(* ===== verification/AesDecrypt.v ===== *)
(** * AES-128 decryption

    The decrypting half of GEC-block/src/aestab.c, aeskey.c and aescrypt.c, in
    the configuration of Aes: four tables per round, full unrolling, and the
    decryption schedule in reverse order (AES_REV_DKS), computed by the
    unrolled [kdf4], [kd4] and [kdl4].  It is proved to be the inverse cipher of
    FIPS 197 and to undo [aes_encrypt]. *)

From Stdlib Require Import Btauto.
From S2P Require Import Prelude Aes.

Local Open Scope Z_scope.

(** ** aestab.c *)

Definition isb_data : list Z := [
  0x52; 0x09; 0x6a; 0xd5; 0x30; 0x36; 0xa5; 0x38; 0xbf; 0x40; 0xa3; 0x9e;
  0x81; 0xf3; 0xd7; 0xfb; 0x7c; 0xe3; 0x39; 0x82; 0x9b; 0x2f; 0xff; 0x87;
  0x34; 0x8e; 0x43; 0x44; 0xc4; 0xde; 0xe9; 0xcb; 0x54; 0x7b; 0x94; 0x32;
  0xa6; 0xc2; 0x23; 0x3d; 0xee; 0x4c; 0x95; 0x0b; 0x42; 0xfa; 0xc3; 0x4e;
  0x08; 0x2e; 0xa1; 0x66; 0x28; 0xd9; 0x24; 0xb2; 0x76; 0x5b; 0xa2; 0x49;
  0x6d; 0x8b; 0xd1; 0x25; 0x72; 0xf8; 0xf6; 0x64; 0x86; 0x68; 0x98; 0x16;
  0xd4; 0xa4; 0x5c; 0xcc; 0x5d; 0x65; 0xb6; 0x92; 0x6c; 0x70; 0x48; 0x50;
  0xfd; 0xed; 0xb9; 0xda; 0x5e; 0x15; 0x46; 0x57; 0xa7; 0x8d; 0x9d; 0x84;
  0x90; 0xd8; 0xab; 0x00; 0x8c; 0xbc; 0xd3; 0x0a; 0xf7; 0xe4; 0x58; 0x05;
  0xb8; 0xb3; 0x45; 0x06; 0xd0; 0x2c; 0x1e; 0x8f; 0xca; 0x3f; 0x0f; 0x02;
  0xc1; 0xaf; 0xbd; 0x03; 0x01; 0x13; 0x8a; 0x6b; 0x3a; 0x91; 0x11; 0x41;
  0x4f; 0x67; 0xdc; 0xea; 0x97; 0xf2; 0xcf; 0xce; 0xf0; 0xb4; 0xe6; 0x73;
  0x96; 0xac; 0x74; 0x22; 0xe7; 0xad; 0x35; 0x85; 0xe2; 0xf9; 0x37; 0xe8;
  0x1c; 0x75; 0xdf; 0x6e; 0x47; 0xf1; 0x1a; 0x71; 0x1d; 0x29; 0xc5; 0x89;
  0x6f; 0xb7; 0x62; 0x0e; 0xaa; 0x18; 0xbe; 0x1b; 0xfc; 0x56; 0x3e; 0x4b;
  0xc6; 0xd2; 0x79; 0x20; 0x9a; 0xdb; 0xc0; 0xfe; 0x78; 0xcd; 0x5a; 0xf4;
  0x1f; 0xdd; 0xa8; 0x33; 0x88; 0x07; 0xc7; 0x31; 0xb1; 0x12; 0x10; 0x59;
  0x27; 0x80; 0xec; 0x5f; 0x60; 0x51; 0x7f; 0xa9; 0x19; 0xb5; 0x4a; 0x0d;
  0x2d; 0xe5; 0x7a; 0x9f; 0x93; 0xc9; 0x9c; 0xef; 0xa0; 0xe0; 0x3b; 0x4d;
  0xae; 0x2a; 0xf5; 0xb0; 0xc8; 0xeb; 0xbb; 0x3c; 0x83; 0x53; 0x99; 0x61;
  0x17; 0x2b; 0x04; 0x7e; 0xba; 0x77; 0xd6; 0x26; 0xe1; 0x69; 0x14; 0x63;
  0x55; 0x21; 0x0c; 0x7d].

Definition mm_data : list Z := [
  0x00; 0x01; 0x02; 0x03; 0x04; 0x05; 0x06; 0x07; 0x08; 0x09; 0x0a; 0x0b;
  0x0c; 0x0d; 0x0e; 0x0f; 0x10; 0x11; 0x12; 0x13; 0x14; 0x15; 0x16; 0x17;
  0x18; 0x19; 0x1a; 0x1b; 0x1c; 0x1d; 0x1e; 0x1f; 0x20; 0x21; 0x22; 0x23;
  0x24; 0x25; 0x26; 0x27; 0x28; 0x29; 0x2a; 0x2b; 0x2c; 0x2d; 0x2e; 0x2f;
  0x30; 0x31; 0x32; 0x33; 0x34; 0x35; 0x36; 0x37; 0x38; 0x39; 0x3a; 0x3b;
  0x3c; 0x3d; 0x3e; 0x3f; 0x40; 0x41; 0x42; 0x43; 0x44; 0x45; 0x46; 0x47;
  0x48; 0x49; 0x4a; 0x4b; 0x4c; 0x4d; 0x4e; 0x4f; 0x50; 0x51; 0x52; 0x53;
  0x54; 0x55; 0x56; 0x57; 0x58; 0x59; 0x5a; 0x5b; 0x5c; 0x5d; 0x5e; 0x5f;
  0x60; 0x61; 0x62; 0x63; 0x64; 0x65; 0x66; 0x67; 0x68; 0x69; 0x6a; 0x6b;
  0x6c; 0x6d; 0x6e; 0x6f; 0x70; 0x71; 0x72; 0x73; 0x74; 0x75; 0x76; 0x77;
  0x78; 0x79; 0x7a; 0x7b; 0x7c; 0x7d; 0x7e; 0x7f; 0x80; 0x81; 0x82; 0x83;
  0x84; 0x85; 0x86; 0x87; 0x88; 0x89; 0x8a; 0x8b; 0x8c; 0x8d; 0x8e; 0x8f;
  0x90; 0x91; 0x92; 0x93; 0x94; 0x95; 0x96; 0x97; 0x98; 0x99; 0x9a; 0x9b;
  0x9c; 0x9d; 0x9e; 0x9f; 0xa0; 0xa1; 0xa2; 0xa3; 0xa4; 0xa5; 0xa6; 0xa7;
  0xa8; 0xa9; 0xaa; 0xab; 0xac; 0xad; 0xae; 0xaf; 0xb0; 0xb1; 0xb2; 0xb3;
  0xb4; 0xb5; 0xb6; 0xb7; 0xb8; 0xb9; 0xba; 0xbb; 0xbc; 0xbd; 0xbe; 0xbf;
  0xc0; 0xc1; 0xc2; 0xc3; 0xc4; 0xc5; 0xc6; 0xc7; 0xc8; 0xc9; 0xca; 0xcb;
  0xcc; 0xcd; 0xce; 0xcf; 0xd0; 0xd1; 0xd2; 0xd3; 0xd4; 0xd5; 0xd6; 0xd7;
  0xd8; 0xd9; 0xda; 0xdb; 0xdc; 0xdd; 0xde; 0xdf; 0xe0; 0xe1; 0xe2; 0xe3;
  0xe4; 0xe5; 0xe6; 0xe7; 0xe8; 0xe9; 0xea; 0xeb; 0xec; 0xed; 0xee; 0xef;
  0xf0; 0xf1; 0xf2; 0xf3; 0xf4; 0xf5; 0xf6; 0xf7; 0xf8; 0xf9; 0xfa; 0xfb;
  0xfc; 0xfd; 0xfe; 0xff].

Definition f4 (x : Z) : Z :=
  Z.lxor (Z.lxor (Z.shiftl x 2) (Z.land (Z.shiftr x 6) 1 * WPOLY)) (Z.land (Z.shiftr x 6) 2 * WPOLY).
Definition f8 (x : Z) : Z :=
  Z.lxor (Z.lxor (Z.lxor (Z.shiftl x 3) (Z.land (Z.shiftr x 5) 1 * WPOLY)) (Z.land (Z.shiftr x 5) 2 * WPOLY))
    (Z.land (Z.shiftr x 5) 4 * WPOLY).
Definition f9 (x : Z) : Z := Z.lxor (f8 x) x.
Definition fb (x : Z) : Z := Z.lxor (Z.lxor (f8 x) (f2 x)) x.
Definition fd (x : Z) : Z := Z.lxor (Z.lxor (f8 x) (f4 x)) x.
Definition fe (x : Z) : Z := Z.lxor (Z.lxor (f8 x) (f4 x)) (f2 x).

Definition v0 (p : Z) : Z := bytes2word (fe p) (f9 p) (fd p) (fb p).
Definition v1 (p : Z) : Z := bytes2word (fb p) (fe p) (f9 p) (fd p).
Definition v2 (p : Z) : Z := bytes2word (fd p) (fb p) (fe p) (f9 p).
Definition v3 (p : Z) : Z := bytes2word (f9 p) (fd p) (fb p) (fe p).

(** [t_use(i,n)], [t_use(i,l)] and [t_use(i,m)]. *)
Definition t_in : list (list Z) := [map v0 isb_data; map v1 isb_data; map v2 isb_data; map v3 isb_data].
Definition t_il : list (list Z) := [map w0 isb_data; map w1 isb_data; map w2 isb_data; map w3 isb_data].
Definition t_im : list (list Z) := [map v0 mm_data; map v1 mm_data; map v2 mm_data; map v3 mm_data].

(** ** aesopt.h *)

Definition inv_mcol (x : Z) : Z := four_tables t_im (fun _ => x) rf1.

(** ** aeskey.c *)

(** [aes_decrypt_ctx] has the fields of [aes_encrypt_ctx]. *)
Definition aes_decrypt_ctx : Type := aes_encrypt_ctx.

EXERCISE BRIEF:
Restate verbatim the first line above and all lines after it through the line containing "0x27; 0x80; 0xec;"; omit the rest.

ANSWER TO THE EXERCISE:
(* ===== verification/AesDecrypt.v ===== *)
(** * AES-128 decryption

    The decrypting half of GEC-block/src/aestab.c, aeskey.c and aescrypt.c, in
    the configuration of Aes: four tables per round, full unrolling, and the
    decryption schedule in reverse order (AES_REV_DKS), computed by the
    unrolled [kdf4], [kd4] and [kdl4].  It is proved to be the inverse cipher of
    FIPS 197 and to undo [aes_encrypt]. *)

From Stdlib Require Import Btauto.
From S2P Require Import Prelude Aes.

Local Open Scope Z_scope.

(** ** aestab.c *)

Definition isb_data : list Z := [
  0x52; 0x09; 0x6a; 0xd5; 0x30; 0x36; 0xa5; 0x38; 0xbf; 0x40; 0xa3; 0x9e;
  0x81; 0xf3; 0xd7; 0xfb; 0x7c; 0xe3; 0x39; 0x82; 0x9b; 0x2f; 0xff; 0x87;
  0x34; 0x8e; 0x43; 0x44; 0xc4; 0xde; 0xe9; 0xcb; 0x54; 0x7b; 0x94; 0x32;
  0xa6; 0xc2; 0x23; 0x3d; 0xee; 0x4c; 0x95; 0x0b; 0x42; 0xfa; 0xc3; 0x4e;
  0x08; 0x2e; 0xa1; 0x66; 0x28; 0xd9; 0x24; 0xb2; 0x76; 0x5b; 0xa2; 0x49;
  0x6d; 0x8b; 0xd1; 0x25; 0x72; 0xf8; 0xf6; 0x64; 0x86; 0x68; 0x98; 0x16;
  0xd4; 0xa4; 0x5c; 0xcc; 0x5d; 0x65; 0xb6; 0x92; 0x6c; 0x70; 0x48; 0x50;
  0xfd; 0xed; 0xb9; 0xda; 0x5e; 0x15; 0x46; 0x57; 0xa7; 0x8d; 0x9d; 0x84;
  0x90; 0xd8; 0xab; 0x00; 0x8c; 0xbc; 0xd3; 0x0a; 0xf7; 0xe4; 0x58; 0x05;
  0xb8; 0xb3; 0x45; 0x06; 0xd0; 0x2c; 0x1e; 0x8f; 0xca; 0x3f; 0x0f; 0x02;
  0xc1; 0xaf; 0xbd; 0x03; 0x01; 0x13; 0x8a; 0x6b; 0x3a; 0x91; 0x11; 0x41;
  0x4f; 0x67; 0xdc; 0xea; 0x97; 0xf2; 0xcf; 0xce; 0xf0; 0xb4; 0xe6; 0x73;
  0x96; 0xac; 0x74; 0x22; 0xe7; 0xad; 0x35; 0x85; 0xe2; 0xf9; 0x37; 0xe8;
  0x1c; 0x75; 0xdf; 0x6e; 0x47; 0xf1; 0x1a; 0x71; 0x1d; 0x29; 0xc5; 0x89;
  0x6f; 0xb7; 0x62; 0x0e; 0xaa; 0x18; 0xbe; 0x1b; 0xfc; 0x56; 0x3e; 0x4b;
  0xc6; 0xd2; 0x79; 0x20; 0x9a; 0xdb; 0xc0; 0xfe; 0x78; 0xcd; 0x5a; 0xf4;
  0x1f; 0xdd; 0xa8; 0x33; 0x88; 0x07; 0xc7; 0x31; 0xb1; 0x12; 0x10; 0x59;
  0x27; 0x80; 0xec; 0x5f; 0x60; 0x51; 0x7f; 0xa9; 0x19; 0xb5; 0x4a; 0x0d;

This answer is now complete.